AS/400 DB2 Logical File vs Table Index

mint picture mint · Aug 12, 2011 · Viewed 18.5k times · Source

I'm coming from a MSSQL background, and when I ask people at my company if they've created Indexes on certain columns they'll say yes but point me to these things call Logical Files.

In the iSeries Navigator these Logical Files show up under the 'Views' category. When I click the 'Indexes' category nothing is there, leading me to believe that there are actually no Indexes created on any columns, at least as I understand them. A Logical File appears to be a View sorted by certain columns.

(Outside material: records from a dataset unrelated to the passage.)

(** The loop with [done_] behind it and [l] ahead. *)
Lemma pick_loop_spec fuel s v l done_ best :
  linked (procs s) v l 0 → (length l < fuel)%nat →
  (best = 0 ∧ none_ready (procs s) done_) ∨ (best ≠ 0 ∧ first_least (procs s) done_ best) →
  ∃ r, pick_loop fuel (hd_addr l 0) best s = Ok r ∧
    ((r = 0 ∧ none_ready (procs s) (done_ ++ l)) ∨
     (r ≠ 0 ∧ first_least (procs s) (done_ ++ l) r)).
Proof.
  revert v l done_ best. induction fuel as [|fuel IH]; intros v l done_ best Hl Hf Hb; [lia|].
  destruct l as [|p l]; cbn [pick_loop hd_addr].
  { rewrite Z.eqb_refl, app_nil_r. by exists best. }
  destruct Hl as (Hp & (x & Hx & _ & Hn) & Hl). destruct (Z.eqb_spec p 0); [done|].
  rewrite (deref_ok s p x Hx). cbn [mbind outcome_bind]. rewrite Hn.
  assert (∀ b, ((b = 0 ∧ none_ready (procs s) (done_ ++ [p])) ∨
                (b ≠ 0 ∧ first_least (procs s) (done_ ++ [p]) b)) →
    ∃ r, pick_loop fuel (hd_addr l 0) b s = Ok r ∧
      ((r = 0 ∧ none_ready (procs s) (done_ ++ p :: l)) ∨
       (r ≠ 0 ∧ first_least (procs s) (done_ ++ p :: l) r))) as Hgo.
  { intros b Hb'. destruct (IH p l (done_ ++ [p]) b Hl ltac:(simpl in Hf; lia) Hb') as (r & Hr & Hr').
    exists r. split; [done|]. by rewrite <- app_assoc in Hr'. }
  destruct (decide (state x = PROC_READY)) as [Hr|Hr].
  - rewrite bool_decide_eq_true_2 by done.
    assert (ready_at (procs s) p (vruntime x)) as Hrp by (by exists x).
    destruct Hb as [[-> Hnone]|[Hb0 [[vb (y & Hy & Hyr & Hyv)] (l1 & l2 & Hd & Hmin)]]].
    + rewrite Z.eqb_refl. cbn [mbind outcome_bind]. apply Hgo. right. split; [done|].
      split; [by exists (vruntime x)|]. exists done_, []. split; [done|].
      intros vr Hvr. split; [|by intros q vq Hq%elem_of_nil].
      intros q vq Hq (z & Hz & Hzr & _). by apply (Hnone q z) in Hq.
    + destruct (Z.eqb_spec best 0); [done|]. rewrite (deref_ok s best y Hy).
      cbn [mbind outcome_bind]. apply Hgo. right.
      assert (ready_at (procs s) best vb) as Hrb by (by exists y).
      destruct (Hmin vb Hrb) as [Hm1 Hm2]. rewrite Hyv.
      destruct (Z.ltb_spec (vruntime x) vb) as [Hlt|Hge]; (split; [done|]).
      * split; [by exists (vruntime x)|]. exists done_, []. split; [done|].
        intros vr Hvr. rewrite (ready_at_eq _ _ _ _ Hvr Hrp) in *.
        split; [|by intros q vq Hq%elem_of_nil].
        intros q vq Hq Hqr. rewrite Hd in Hq. apply elem_of_app in Hq as [Hq|Hq].
        -- pose proof (Hm1 q vq Hq Hqr). lia.
        -- apply elem_of_cons in Hq as [->|Hq].
           ++ rewrite (ready_at_eq _ _ _ _ Hqr Hrb). lia.
           ++ pose proof (Hm2 q vq Hq Hqr). lia.
      * split; [by exists vb|]. exists l1, (l2 ++ [p]).
        split; [by rewrite Hd, <- app_assoc|].
        intros vr Hvr. rewrite (ready_at_eq _ _ _ _ Hvr Hrb) in *. split; [done|].
        intros q vq [Hq|Hq]%elem_of_app Hqr; [by apply Hm2 with q|].
        apply list_elem_of_singleton in Hq as ->.
        rewrite (ready_at_eq _ _ _ _ Hqr Hrp). lia.
  - rewrite bool_decide_eq_false_2 by done. cbn [mbind outcome_bind]. apply Hgo.
    assert (∀ q vq, q = p → ready_at (procs s) q vq → False) as Hnot.
    { intros q vq -> (z & Hz & Hzr & _). apply Hr. congruence. }
    destruct Hb as [[-> Hnone]|[Hb0 [Hre (l1 & l2 & Hd & Hmin)]]].
    + left. split; [done|]. intros q z [Hq|Hq]%elem_of_app Hz; [by apply (Hnone q z)|].
      apply list_elem_of_singleton in Hq as ->. congruence.
    + right. split; [done|]. split; [done|]. exists l1, (l2 ++ [p]).
      split; [by rewrite Hd, <- app_assoc|]. intros vr Hvr. destruct (Hmin vr Hvr) as [Hm1 Hm2].
      split; [done|]. intros q vq [Hq|Hq]%elem_of_app Hqr; [by apply Hm2 with q|].
      apply list_elem_of_singleton in Hq. by destruct (Hnot q vq).
Qed.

So my question is, are Logical Files and Indexes (indexes in the MSSQL sense) the same thing?

Answer

Clockwork-Muse picture Clockwork-Muse · Aug 13, 2011

While the previous answers aren't necessarily wrong, they don't give the complete picture.

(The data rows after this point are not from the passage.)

(** The one that runs next, and the patience it leaves. *)
Lemma patience_drops s s' l p v x :
  waiting s l p v → procs s !! current (rq s) = Some x → charged x →
  0 ≤ runtime_ticks x → runtime_ticks x + 1 < 18446744073709551616 → accounted (current (rq s)) s s' →
  (if (runtime_ticks x +₆₄ 1) mod SCHED_DEFAULT_QUANTUM =? 0 then serves s s' l
   else current (rq s') = current (rq s)) →
  ∃ x', procs s' !! current (rq s') = Some x' ∧ current (rq s') ≠ 0 ∧
    vruntime x' + 256 * left x' < 4294967296 ∧
    patience (procs s') l v (current (rq s')) x' < patience (procs s) l v (current (rq s)) x.
Proof.
  intros [Hi Hp Hr Hc Hcp Hrange Hv Hvr] Hx [Hch Hw] Ht0 Hrt Ha Hend. specialize (Hvr x Hx).
  pose proof (left_bounds x) as Hleft. pose proof (accounted_lags _ s s' l v x Ha Hx Hch ltac:(lia)) as Hlag.
  unfold patience.
  destruct (Z.eqb_spec ((runtime_ticks x +₆₄ 1) mod SCHED_DEFAULT_QUANTUM) 0) as [He|He].
  - destruct (Hend p v Hp ltac:(done) Hr) as (Hin & x' & Hx' & Hle). exists x'.
    pose proof (left_bounds x'). split; [done|].
    pose proof (rw_linked _ _ (si_wf _ _ Hi)) as Hlk.
    apply (linked_lookup _ _ _ _ (current (rq s'))) in Hlk; [|done].
    split; [apply Hlk|]. split; [lia|].
    assert (behind l v (current (rq s')) x' = true) as ->.
    { unfold behind. rewrite bool_decide_eq_true_2 by done. by apply Z.leb_le. }
    destruct (behind l v (current (rq s)) x); lia.
  - rewrite Hend. destruct Ha as [_ Hat]. destruct (Hat _ x Hx) as (x' & Hx' & Ht & _).
    rewrite decide_True, Hch in Ht by done. injection Ht as Hrx Hvx _. exists x'. split; [done|]. split; [done|].
    assert (left x' = left x - 1) as Hl'.
    { rewrite wrap64_small in He by lia. unfold left, SCHED_DEFAULT_QUANTUM in *. rewrite Hrx.
      Z.to_euclidean_division_equations; lia. }
    split; [lia|]. destruct (behind l v (current (rq s)) x), (behind l v (current (rq s)) x'); lia.
Qed.

(** One tick: [p] is served, or waits on with less patience. *)
Lemma waiting_tick fuel s l p v x :
  waiting s l p v → (length l < fuel)%nat → procs s !! current (rq s) = Some x →
  (∀ q z, procs s !! q = Some z → runtime_ticks z + patience (procs s) l v (current (rq s)) x < 18446744073709551616) →
  ∃ s', sched_tick fuel s = Ok s' ∧
    (running s' p ∨
     ∃ x', waiting s' l p v ∧ procs s' !! current (rq s') = Some x' ∧
       patience (procs s') l v (current (rq s')) x' < patience (procs s) l v (current (rq s)) x ∧
       (∀ q z, procs s' !! q = Some z → runtime_ticks z + patience (procs s') l v (current (rq s')) x' < 18446744073709551616)).
Proof.
  intros Hwait Hf Hx Htk. pose proof Hwait as [Hi Hp Hr Hc Hcp Hrange Hv Hvr].
  pose proof (left_bounds x) as Hleft. pose proof (lags_nonneg (procs s) v l) as Hl0.
  destruct (Hrange _ x Hx) as (Hp0 & Hv0 & Ht0). specialize (Hvr x Hx).
  assert (runtime_ticks x + 1 < 18446744073709551616) as Hrt.
  { pose proof (Htk _ x Hx) as Htx. unfold patience in Htx. destruct (behind l v _ x); lia. }
  assert (charged x) as Hch by (apply charge_times; lia).
  destruct (tick_accounts fuel s l x Hi Hf Hc Hx) as (s' & -> & Hi' & Ha & Hrun & Hend).
  exists s'. split; [done|]. destruct (decide (current (rq s') = p)) as [<-|Hcp']; [left; by apply Hrun|right].
  destruct (patience_drops s s' l p v x Hwait Hx Hch Ht0 Hrt Ha Hend) as (x' & Hx' & Hc' & Hvr' & Hpat).
  pose proof (fun q y => accounted_back _ s s' x q y Ha Hx Hch) as Hback.
  exists x'. split; [|split; [done|split; [done|]]].
  - split; try done.
    + destruct Hr as (z & Hz & Hzr & <-). destruct Ha as [_ Hat]. destruct (Hat p z Hz) as (y & Hy & Ht & Hk).
      rewrite decide_False in Ht by done. injection Ht as _ Hvy _. exists y. auto.
    + intros q y Hy. destruct (Hback q y Hy) as (z & Hz & -> & ? & ?). destruct (Hrange q z Hz). lia.
    + intros x2 Hx2. assert (x2 = x') as -> by congruence. done.
  - intros q y Hy. destruct (Hback q y Hy) as (z & Hz & _ & _ & ?). specialize (Htk q z Hz). lia.
Qed.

See, there are two types of 'Logical Files' - keyed and unkeyed.

  1. Unkeyed logical files are indeed equivalent to a view, and will not act as an index.
  2. Keyed logical files are equivalent to an index (from what I remember, they're actually implemented in the same way in the underlying system). These will act as you expect for an index.

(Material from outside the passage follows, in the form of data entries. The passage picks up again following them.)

(* ===== verification/Fs.v ===== *)
(** * kernel/fs/vfs.c and fs/tmpfs/tmpfs.c: the file system layer

    Inodes are typed objects in a store keyed by address (a [tmpfs_inode_t]
    starts with its [vfs_node_t]); file contents are bytes of the heap.  The
    only [vfs_ops] table of the kernel is [tmpfs_ops], so [ops] of a node is
    NULL ([false]) or that table ([true]), and a call through it is a call of
    the tmpfs function; its [rename], [truncate] and [ioctl] are NULL.

    A path or name is the list of its non-zero bytes. *)
From S2P Require Import Prelude Mem LibString PageAlloc Kheap.

Definition EINVAL : Z := 22.
Definition ENOENT : Z := 2.
Definition ENOSPC : Z := 28.
Definition ENOSYS : Z := 38.
Definition VFS_NAME_MAX : Z := 255.
Definition VFS_PATH_MAX : Z := 4096.
Definition MAX_FS : Z := 16.
Definition MAX_MOUNTS : Z := 32.
Definition VFS_DIRECTORY : Z := 2.
Definition TMPFS_MAX_CHILDREN : Z := 64.
Definition TMPFS_INODE_SIZEOF : Z := 896.
Definition SLASH : Z := 47.

Record inode : Type := mk_inode {
  i_name : list Z;
  i_type : Z;
  i_mode : Z;
  i_ino : Z;
  i_size : Z;
  i_ops : bool;
  i_refs : Z;
  i_data : Z;
  i_capacity : Z;
  i_children : list Z;      (* children[0 .. child_count) *)
}.

Definition set_i_file (sz data cap : Z) (x : inode) : inode :=
  mk_inode (i_name x) (i_type x) (i_mode x) (i_ino x) sz (i_ops x) (i_refs x) data cap (i_children x).
Definition set_i_refs (r : Z) (x : inode) : inode :=
  mk_inode (i_name x) (i_type x) (i_mode x) (i_ino x) (i_size x) (i_ops x) r (i_data x)
    (i_capacity x) (i_children x).
Definition set_i_children (c : list Z) (x : inode) : inode :=
  mk_inode (i_name x) (i_type x) (i_mode x) (i_ino x) (i_size x) (i_ops x) (i_refs x) (i_data x)
    (i_capacity x) c.

(** The static data of vfs.c and tmpfs.c, the inodes and the heap. *)
Record fs (A : Type) : Type := mk_fs {
  fs_heap : kheap A;
  inodes : gmap Z inode;
  tmpfs_inode_counter : Z;
  vfs_root : Z;
  mount_table : list (list Z * Z);   (* the first mount_count entries *)
  fs_registry : list Z;              (* the first fs_count entries *)
}.
Arguments mk_fs {A}.
Arguments fs_heap {A}.
Arguments inodes {A}.
Arguments tmpfs_inode_counter {A}.
Arguments vfs_root {A}.
Arguments mount_table {A}.
Arguments fs_registry {A}.

(** What [strncpy(dst, s, n)] leaves in a zeroed field of [n + 1] bytes. *)
Definition clip (n : Z) (s : list Z) : list Z := take (Z.to_nat n) s.

Section Base.
Context {A : Type}.
Implicit Types s : fs A.

Definition fs_with_heap (h : kheap A) s : fs A :=
  mk_fs h (inodes s) (tmpfs_inode_counter s) (vfs_root s) (mount_table s) (fs_registry s).
Definition fs_with_inodes (f : gmap Z inode → gmap Z inode) s : fs A :=
  mk_fs (fs_heap s) (f (inodes s)) (tmpfs_inode_counter s) (vfs_root s) (mount_table s) (fs_registry s).
Definition bump_counter s : fs A :=
  mk_fs (fs_heap s) (inodes s) (tmpfs_inode_counter s +₆₄ 1) (vfs_root s) (mount_table s) (fs_registry s).

(** [*node]. *)
Definition inode_at (node : Z) s : outcome inode :=
  match inodes s !! node with Some x => Ok x | None => Undef "not an inode" end.

(** ** tmpfs.c *)

Definition tmpfs_read (node offset size buf : Z) s : outcome (Z * fs A) :=
  x ← inode_at node s;
  if (i_data x =? 0) || (i_size x <=? wrap64 offset) then Ok (0, s)
  else
    let avail := i_size x -₆₄ wrap64 offset in
    let to_read := MIN size avail in
    Ok (signed64 to_read, fs_with_heap
      (with_mem (memcpy buf (i_data x +₆₄ offset) to_read) (fs_heap s)) s).

Definition tmpfs_stat (node : Z) s : outcome (Z * Z * Z * Z) :=
  x ← inode_at node s; Ok (i_ino x, i_size x, i_mode x, 1).

(** [*dirent] is the triple (name, inode, type); its last byte of [name] is
    zero before the call. *)
Definition dirent : Type := list Z * Z * Z.

Definition tmpfs_readdir (node index : Z) (d : dirent) s : outcome (Z * dirent) :=
  x ← inode_at node s;
  if Z.of_nat (length (i_children x)) <=? index then Ok (-1, d)
  else
    match i_children x !! Z.to_nat index with
    | None => Undef "children index"
    | Some ch =>
        c ← inode_at ch s;
        Ok (0, (clip VFS_NAME_MAX (i_name c), i_ino c, wrap8 (i_type c)))
    end.

(** The loop of [tmpfs_finddir] and [tmpfs_unlink]: the first child of that name. *)
Fixpoint find_child (children : list Z) (name : list Z) (i : nat) s : outcome (option (nat * Z)) :=
  match children with
  | [] => Ok None
  | c :: rest =>
      x ← inode_at c s;
      if bool_decide (i_name x = name) then Ok (Some (i, c)) else find_child rest name (S i) s
  end.

Definition tmpfs_finddir (node : Z) (name : list Z) s : outcome Z :=
  x ← inode_at node s;
  r ← find_child (i_children x) name 0 s;
  Ok (match r with Some (_, c) => c | None => 0 end).
End Base.

Section Tmpfs.
Context {A : Type} `{PageAlloc A}.
Implicit Types s : fs A.

(** Growing the buffer: [false] when [krealloc] fails. *)
Definition tmpfs_grow (fuel : nat) (node new_end : Z) s : outcome (bool * fs A) :=
  x ← inode_at node s;
  let new_cap := ALIGN_UP64 new_end 512 in
  '(new_data, h) ← krealloc fuel (i_data x) new_cap (fs_heap s);
  let s := fs_with_heap h s in
  if new_data =? 0 then Ok (false, s)
  else Ok (true, fs_with_inodes <[node := set_i_file (i_size x) new_data new_cap x]> s).

Definition tmpfs_store (node offset size buf new_end : Z) s : outcome (fs A) :=
  x ← inode_at node s;
  let s := fs_with_heap (with_mem (memcpy (i_data x +₆₄ offset) buf size) (fs_heap s)) s in
  Ok (if i_size x <? new_end
      then fs_with_inodes <[node := set_i_file new_end (i_data x) (i_capacity x) x]> s else s).

Definition tmpfs_write (fuel : nat) (node offset size buf : Z) s : outcome (Z * fs A) :=
  x ← inode_at node s;
  let new_end := wrap64 offset +₆₄ size in
  '(ok, s) ← (if i_capacity x <? new_end then tmpfs_grow fuel node new_end s else Ok (true, s));
  if negb ok then Ok (-12, s)
  else
    s ← tmpfs_store node offset size buf new_end s;
    Ok (signed64 size, s).

Definition tmpfs_mkdir (fuel : nat) (parent : Z) (name : list Z) (mode : Z) s : outcome (Z * fs A) :=
  p ← inode_at parent s;
  if TMPFS_MAX_CHILDREN <=? Z.of_nat (length (i_children p)) then Ok (-28, s)
  else
    '(child, h) ← kcalloc fuel 1 TMPFS_INODE_SIZEOF (fs_heap s);
    let s := fs_with_heap h s in
    if child =? 0 then Ok (-12, s)
    else
      let x := mk_inode (clip VFS_NAME_MAX name) VFS_DIRECTORY mode (tmpfs_inode_counter s)
        0 (i_ops p) 0 0 0 [] in
      let s := bump_counter s in
      let s := fs_with_inodes <[child := x]> s in
      Ok (0, fs_with_inodes <[parent := set_i_children (i_children p ++ [child]) p]> s).

Definition tmpfs_unlink (parent : Z) (name : list Z) s : outcome (Z * fs A) :=
  p ← inode_at parent s;
  r ← find_child (i_children p) name 0 s;
  match r with
  | None => Ok (-2, s)
  | Some (i, c) =>
      x ← inode_at c s;
      let s := fs_with_heap (kfree c (kfree (i_data x) (fs_heap s))) s in
      let s := fs_with_inodes (delete c) s in
      Ok (0, fs_with_inodes <[parent := set_i_children (delete i (i_children p)) p]> s)
  end.

Definition tmpfs_mount (fuel : nat) s : outcome (Z * fs A) :=
  '(root, h) ← kcalloc fuel 1 TMPFS_INODE_SIZEOF (fs_heap s);
  let s := fs_with_heap h s in
  if root =? 0 then Ok (0, s)
  else
    let x := mk_inode [116; 109; 112; 102; 115] VFS_DIRECTORY 493 (tmpfs_inode_counter s)
      0 true 0 0 0 [] in
    Ok (root, fs_with_inodes <[root := x]> (bump_counter s)).

Definition tmpfs_unmount (root : Z) s : Z * fs A :=
  (0, fs_with_inodes (delete root) (fs_with_heap (kfree root (fs_heap s)) s)).
End Tmpfs.

(** ** vfs.c *)

(** [strchr(tok, '/')]: the bytes before the slash and, if there is one, those
    after it. *)
Fixpoint split_slash (tok : list Z) : list Z * option (list Z) :=
  match tok with
  | [] => ([], None)
  | c :: rest =>
      if c =? SLASH then ([], Some rest)
      else let '(t, r) := split_slash rest in (c :: t, r)
  end.

(** [strrchr(path, '/')]: the bytes before and after the last slash. *)
Fixpoint split_last_slash (path : list Z) : option (list Z * list Z) :=
  match path with
  | [] => None
  | c :: rest =>
      match split_last_slash rest with
      | Some (d, b) => Some (c :: d, b)
      | None => if c =? SLASH then Some ([], rest) else None
      end
  end.

Section Vfs.
Context {A : Type}.
Implicit Types s : fs A.

Definition fs_with_mounts (r : Z) (t : list (list Z * Z)) s : fs A :=
  mk_fs (fs_heap s) (inodes s) (tmpfs_inode_counter s) r t (fs_registry s).

(** The tables are zeroed, the counts (0 at boot) are not. *)
Definition vfs_init s : fs A :=
  mk_fs (fs_heap s) (inodes s) (tmpfs_inode_counter s) (vfs_root s)
    ((fun _ => ([], 0)) <$> mount_table s) ((fun _ => 0) <$> fs_registry s).

Definition vfs_register_fs (f : Z) s : fs A :=
  if Z.of_nat (length (fs_registry s)) <? MAX_FS
  then mk_fs (fs_heap s) (inodes s) (tmpfs_inode_counter s) (vfs_root s) (mount_table s)
         (fs_registry s ++ [f])
  else s.

Definition vfs_mount (path : option (list Z)) (root : Z) s : Z * fs A :=
  match path with
  | None => (- EINVAL, s)
  | Some p =>
      if root =? 0 then (- EINVAL, s)
      else if MAX_MOUNTS <=? Z.of_nat (length (mount_table s)) then (- ENOSPC, s)
      else
        let r := if bool_decide (p = [SLASH]) then root else vfs_root s in
        (0, fs_with_mounts r (mount_table s ++ [(clip (VFS_PATH_MAX - 1) p, root)]) s)
  end.

Fixpoint remove_mount (path : list Z) (t : list (list Z * Z)) : option (list (list Z * Z)) :=
  match t with
  | [] => None
  | e :: t' =>
      if bool_decide (e.1 = path) then Some t'
      else match remove_mount path t' with Some t'' => Some (e :: t'') | None => None end
  end.

Definition vfs_unmount (path : list Z) s : Z * fs A :=
  match remove_mount path (mount_table s) with
  | Some t => (0, fs_with_mounts (vfs_root s) t s)
  | None => (- ENOENT, s)
  end.

(** The loop of [vfs_resolve_path] from [node]; 0 is NULL. *)
Fixpoint resolve_loop (fuel : nat) (node : Z) (tok : option (list Z)) s : outcome Z :=
  match fuel with
  | O => Diverge
  | S fuel' =>
      match tok with
      | None | Some [] => Ok node
      | Some t =>
          let '(name, rest) := split_slash t in
          x ← inode_at node s;
          if negb (i_ops x) then Ok 0
          else
            next ← tmpfs_finddir node name s;
            if next =? 0 then Ok 0 else resolve_loop fuel' next rest s
      end
  end.

(** [buf] is not initialised, so a path that does not leave a zero in its
    first [VFS_PATH_MAX - 1] bytes has no terminator. *)
Definition vfs_resolve_path (path : option (list Z)) s : outcome Z :=
  match path with
  | None => Ok 0
  | Some p =>
      if vfs_root s =? 0 then Ok 0
      else if bool_decide (p = [SLASH]) then Ok (vfs_root s)
      else if VFS_PATH_MAX - 1 <=? Z.of_nat (length p) then Undef "unterminated path buffer"
      else
        let tok := match p with c :: rest => if c =? SLASH then rest else p | [] => p end in
        resolve_loop (S (length p)) (vfs_root s) (Some tok) s
  end.

Definition vfs_open (path : option (list Z)) s : outcome (Z * fs A) :=
  node ← vfs_resolve_path path s;
  if node =? 0 then Ok (0, s)
  else
    x ← inode_at node s;
    Ok (node, fs_with_inodes <[node := set_i_refs (wrap32 (i_refs x + 1)) x]> s).

Definition vfs_close (node : Z) s : outcome (Z * fs A) :=
  if node =? 0 then Ok (- EINVAL, s)
  else
    x ← inode_at node s;
    Ok (0, if 0 <? i_refs x
           then fs_with_inodes <[node := set_i_refs (i_refs x - 1) x]> s else s).

Definition vfs_read (node offset size buf : Z) s : outcome (Z * fs A) :=
  if node =? 0 then Ok (- ENOSYS, s)
  else
    x ← inode_at node s;
    if i_ops x then tmpfs_read node offset size buf s else Ok (- ENOSYS, s).

(** [st] as (inode, size, mode); [nlinks] is 1 or not written. *)
Definition vfs_stat (path : option (list Z)) s : outcome (Z * option (Z * Z * Z)) :=
  node ← vfs_resolve_path path s;
  if node =? 0 then Ok (- ENOENT, None)
  else
    x ← inode_at node s;
    if i_ops x then '(ino, size, mode, _) ← tmpfs_stat node s; Ok (0, Some (ino, size, mode))
    else Ok (0, Some (i_ino x, i_size x, i_mode x)).

Definition vfs_rename (old_path new_path : list Z) s : Z * fs A := (- ENOSYS, s).

Definition vfs_finddir (dir : Z) (name : list Z) s : outcome Z :=
  if dir =? 0 then Ok 0
  else
    x ← inode_at dir s;
    if i_ops x then tmpfs_finddir dir name s else Ok 0.

Definition vfs_readdir (dir index : Z) (d : dirent) s : outcome (Z * dirent) :=
  if dir =? 0 then Ok (0, d)
  else
    x ← inode_at dir s;
    if negb (i_ops x) then Ok (0, d)
    else
      '(_, d) ← tmpfs_readdir dir index d s;
      node ← tmpfs_finddir dir d.1.1 s;
      Ok (node, d).
End Vfs.

(** Path utilities; [buf] has room for [bufsz] bytes. *)
Definition vfs_path_dirname (path : list Z) (bufsz : Z) : outcome (list Z) :=
  if bufsz - 1 <=? Z.of_nat (length path) then Undef "unterminated path buffer"
  else
    match split_last_slash path with
    | None => Ok [46]
    | Some ([], _) => Ok [SLASH]
    | Some (d, _) => Ok d
    end.

Definition vfs_path_basename (path : list Z) (bufsz : Z) : list Z :=
  clip (bufsz - 1) (match split_last_slash path with Some (_, b) => b | None => path end).

Definition vfs_path_canonicalize (path : list Z) (bufsz : Z) : Z * list Z :=
  (0, clip (bufsz - 1) path).

Section VfsAlloc.
Context {A : Type} `{PageAlloc A}.
Implicit Types s : fs A.

Definition vfs_write (fuel : nat) (node offset size buf : Z) s : outcome (Z * fs A) :=
  if node =? 0 then Ok (- ENOSYS, s)
  else
    x ← inode_at node s;
    if i_ops x then tmpfs_write fuel node offset size buf s else Ok (- ENOSYS, s).

Definition vfs_mkdir (fuel : nat) (path : list Z) (mode : Z) s : outcome (Z * fs A) :=
  dir ← vfs_path_dirname path VFS_PATH_MAX;
  let base := vfs_path_basename path VFS_PATH_MAX in
  parent ← vfs_resolve_path (Some dir) s;
  if parent =? 0 then Ok (- ENOENT, s)
  else
    x ← inode_at parent s;
    if i_ops x then tmpfs_mkdir fuel parent base mode s else Ok (- ENOSYS, s).

Definition vfs_unlink (path : list Z) s : outcome (Z * fs A) :=
  dir ← vfs_path_dirname path VFS_PATH_MAX;
  let base := vfs_path_basename path VFS_PATH_MAX in
  parent ← vfs_resolve_path (Some dir) s;
  if parent =? 0 then Ok (- ENOENT, s)
  else
    x ← inode_at parent s;
    if i_ops x then tmpfs_unlink parent base s else Ok (- ENOSYS, s).

Definition tmpfs_register (tmpfs_fs : Z) s : fs A := vfs_register_fs tmpfs_fs s.
Definition tmpfs_create_root (fuel : nat) s : outcome (Z * fs A) := tmpfs_mount fuel s.
End VfsAlloc.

All logical files, keyed or not, actually show up in iSeries Navigator as views (I think only 'actual' - SQL - indices show up as indices).

I'm... not actually sure how to find out if a logical file is keyed from Navigator. And on the iSeries, my company has a (what I assume to be) custom command to show the various logical files (and their keys) for a given physical file (indices show up too). However, keyed column are pretty easy to spot on a logical file definition - have some of your AS/400 buddies show you the definitions, and what to look for.

IBM DB2 documentation:

From the perspective of the SQL interface, logical files are identical to views and indexes.

There's also this article "SQL indexes and native I/O – no contradiction (2016)" which talks about the differences between "DDS-keyed logical files" and "SQL indexes". Note: logical files are part of DDS, they are accessed via "native I/O". "DDS is an outdated technology" though.